There are several reasons that prospecting receives outsized attention, especially on LinkedIn and other social media sites.
1. Writing about cold calling garners a lot of attention. Would-be influencers on LinkedIn publish daily screeds about prospecting strategies or whether cold calling is (yet again) dead.
2. Silicon Valley has convinced a lot of sales organizations that a full-cycle salesperson is wasteful. They use SDRs and BDRs to outsource prospecting to mostly younger and cheaper salespeople, saving their experienced salespeople for "closing deals." That produces more salespeople whose primary role is to make cold calls, so naturally they are interested in how to improve their results.
3. It isn't easy to acquire a meeting, and a phone call is the best way to schedule a meeting with your dream client. What's more difficult is continually scheduling meetings each day. At one point I made cold calls for eight hours a day, every day, for a little over six months, armed only with a phone book and a stack of index cards. Eventually I built a large enough list of known targets that I was able to focus on developing multi-million-dollar deals.
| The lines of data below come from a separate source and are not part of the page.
(* ===== verification/StatusManager.v ===== *)
(** * The status manager

    Models [crates/status/src/manager.rs] and the published data of
    [crates/types/src/status.rs].  The manager keeps, behind one mutex, a
    StatusList2021 and a Token Status List per purpose, and behind another the
    mdoc revocation list.  An operation is a function of the manager's state;
    the random numbers [rand] returns are the argument [draws], and the answer
    [None] says that the drawing loop asks for more of them. *)
From S2P Require Import Prelude Externals StatusList TokenStatusList.

(** ** Published data ([types/src/status.rs]) *)

Inductive StatusPurpose := Revocation | Suspension.

#[export] Instance StatusPurpose_eq_dec : EqDecision StatusPurpose.
Proof. solve_decision. Defined.

Definition purpose_to_string (p : StatusPurpose) : string :=
  match p with Revocation => "revocation" | Suspension => "suspension" end.

Section Published.
Context `{U : UrlApi}.

Record StatusList2021Subject := mkSubject {
  subject_id : Url;
  subject_type : string;
  subject_status_purpose : StatusPurpose;
  encoded_list : string;
}.

Record StatusList2021Credential := mkCredential {
  cred_id : Url;
  credential_type : list string;
  issuer : string;
  valid_from : string;
  credential_subject : StatusList2021Subject;
}.

Record StatusList2021Entry := mkEntry {
  entry_id : Url;
  entry_type : string;
  status_purpose : StatusPurpose;
  status_list_credential : Url;
  status_list_index : string;
}.
End Published.

Record TokenStatusList := mkTokenStatusList { tsl_bits : Z; tsl_lst : string }.

Module Manager.

Inductive ManagerError :=
| ListNotFound (id : string)
| ListError (e : string)
| NoAvailableIndex
| LockPoisoned.

Definition manager_error_to_string (e : ManagerError) : string :=
  match e with
  | ListNotFound id => "status list not found: " +:+ id
  | ListError e => "status list error: " +:+ e
  | NoAvailableIndex => "no available index"
  | LockPoisoned => "lock poisoned"
  end.

Definition LIST_CAPACITY : Z := 100000.

Record ManagedList := mkManaged {
  sl2021 : StatusList2021.StatusList;
  tsl : Tsl.TokenStatusListImpl;
  purpose : StatusPurpose;
  capacity : Z;
  allocated : gset Z;
}.

Record MdocList := mkMdoc {
  mdoc_tsl : Tsl.TokenStatusListImpl;
  mdoc_allocated : gset Z;
}.

(** The loop of [draw_index]: the first draw whose residue is unused. *)
Fixpoint draw_loop (allocated : gset Z) (capacity : Z) (draws : list Z)
  : option (Z * list Z) :=
  match draws with
  | [] => None
  | r :: draws' =>
      let candidate := r mod capacity in
      if bool_decide (candidate ∈ allocated) then draw_loop allocated capacity draws'
      else Some (candidate, draws')
  end.
(* ===== verification/Effects.v ===== *)
(** * Effectful code: programs over an interface

    The protocol code calls a storage backend through a trait object
    ([&dyn IssuerState], [&dyn VerifierState]), reads the clock and draws
    random identifiers.  Such a function is a program over the signature of
    those calls: a tree whose nodes are calls and whose branches are their
    answers.  Running a program needs a handler, the implementation behind the
    trait object.  Two programs that run concurrently interleave at their
    calls, because every call of a backend is one critical section. *)
From S2P Require Import Prelude.

Inductive prog (E : Type -> Type) (A : Type) : Type :=
| Ret (a : A)
| Vis {X : Type} (e : E X) (k : X -> prog E A).
Arguments Ret {E A} a.
Arguments Vis {E A X} e k.

Fixpoint pbind {E A B} (p : prog E A) (f : A -> prog E B) : prog E B :=
  match p with
  | Ret a => f a
  | Vis e k => Vis e (fun x => pbind (k x) f)
  end.

(** The [?] operator inside a program. *)
Definition pbind_res {E A B Er} (p : prog E (res A Er)) (f : A -> prog E (res B Er))
  : prog E (res B Er) :=
  pbind p (fun r => match r with Ok a => f a | Err e => Ret (Err e) | Panic => Ret Panic end).

Definition pmap {E A B} (f : A -> B) (p : prog E A) : prog E B := pbind p (fun a => Ret (f a)).

(** A call that cannot be interrupted, then [?] on its converted error. *)
Definition pmap_err {E A Er Er'} (f : Er -> Er') (p : prog E (res A Er)) : prog E (res A Er') :=
  pmap (map_err f) p.

Notation "'do' x <- p ; k" := (pbind p (fun x => k))
  (at level 10, x name, p at level 100, k at level 200) : rust_scope.
Notation "'do?' x <- p ; k" := (pbind_res p (fun x => k))
  (at level 10, x name, p at level 100, k at level 200) : rust_scope.
Notation "'do?' ' x <- p ; k" := (pbind_res p (fun x => k))
  (at level 10, x strict pattern, p at level 100, k at level 200) : rust_scope.
(** [return Err(e)] when the condition holds. *)
Notation "'pfail?' c 'with' e ; k" := (if c then Ret (Err e) else k)
  (at level 10, c at level 100, e at level 100, k at level 200) : rust_scope.

(** One signature inside another. *)
Class Sub (E F : Type -> Type) := inj1 : forall X, E X -> F X.
Arguments inj1 {E F _ X} e.

Variant sumE (E F : Type -> Type) (X : Type) : Type :=
| inlE (e : E X)
| inrE (f : F X).
Arguments inlE {E F X} e.
Arguments inrE {E F X} f.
In the twelve years I’ve been publishing daily content here, I’ve produced 34 blog posts that include "cold calling" in the title. That amounts to a little less than three posts a year on cold calling, though I do also talk about the primacy of opportunity creation. Overall, there is an over-emphasis on cold calling and prospecting in sales training and development, often at the expense of the character traits, competencies, and skills necessary for success. Here are five areas that deserve more attention, as they not only drive that first meeting but allow the salesperson to continue the sales conversation with their prospective client.
5 Areas That Deserve More Attention in Sales
Value Creation. The largest obstacle for sales organizations is an inability to create value for their clients in the sales conversation, the only vehicle available to the salesperson. If a meeting doesn’t help your client understand why they are not producing the results they need, show them what they need to do about it, and help equip them to make better choices for their company and their future results, then that meeting was simply a waste of time.
Paradigm Shift. In a modern sales approach, we help the client undergo a paradigm shift: we erase their false or outdated assumptions, address the information disparity that causes them to make mistakes, and provide them with a new reality, one that helps them recognize that they need to change to pursue the better results they need. Anything less than this will find the client unable to distinguish you from the rest of your competitors.
Discovery. Most sales experts agree that deals are won and lost in the discovery phase of the sales conversation. Yet little is written or taught about this stage: while many sales organizations will spend time developing sales scripts for a cold call, you don't see the same emphasis on discovery. Part of the reason for this mismatch is that many sales organizations are still using a completely commoditized version of legacy discovery, one that relies on asking the client to share their problem.
Gaining Commitments. Outside of the commitment for a first meeting, you don't see, hear, or read much about how to successfully ask clients to take the next step. It's a mistake to emphasize only the first meeting, since several equally important commitments must follow. Along with creating enough value to command the next meeting (see Value Creation above), you must be able to explain the value the client will gain from taking the next step. Focusing on talk tracks for a cold call without planning for future conversations is like planning every second of a first date without realizing there’s a whole relationship on the other side.
Presentations and Proposals. Too many formal sales presentations waste the client’s time by rehashing all the reasons that the salesperson's company is the right partner. For one thing, your client has already seen that information, most likely during discovery. But more importantly, making it to the presentation stage is proof positive that they perceive your company as a strong potential partner. Instead of answering "why us" a second or third time, you are better off reminding your client why they need to change, followed by how you will ensure they produce the outcomes they need.
Effectiveness Across the Entire Sales Conversation
If you’ve spent any time in your local gym, you’ve probably seen at least one bodybuilder who has developed a gigantic chest and arms, neglecting to do the same work on their legs. Over-emphasizing cold calling while ignoring the other skills listed here is no different from skipping leg day over and over. While it's important to schedule a meeting with your dream client, turning in a poor performance during your hard-won meeting makes all your cold-call training worthless.
The best approach is a development plan that provides you with the character traits, competencies, and skills necessary to both create and capture opportunities. While training might be part of that development plan, you need to think of it as a longer-term initiative that includes experiential learning and coaching. The end result should be mastery of the sales conversation, including a high-level effectiveness in all six competencies and skills.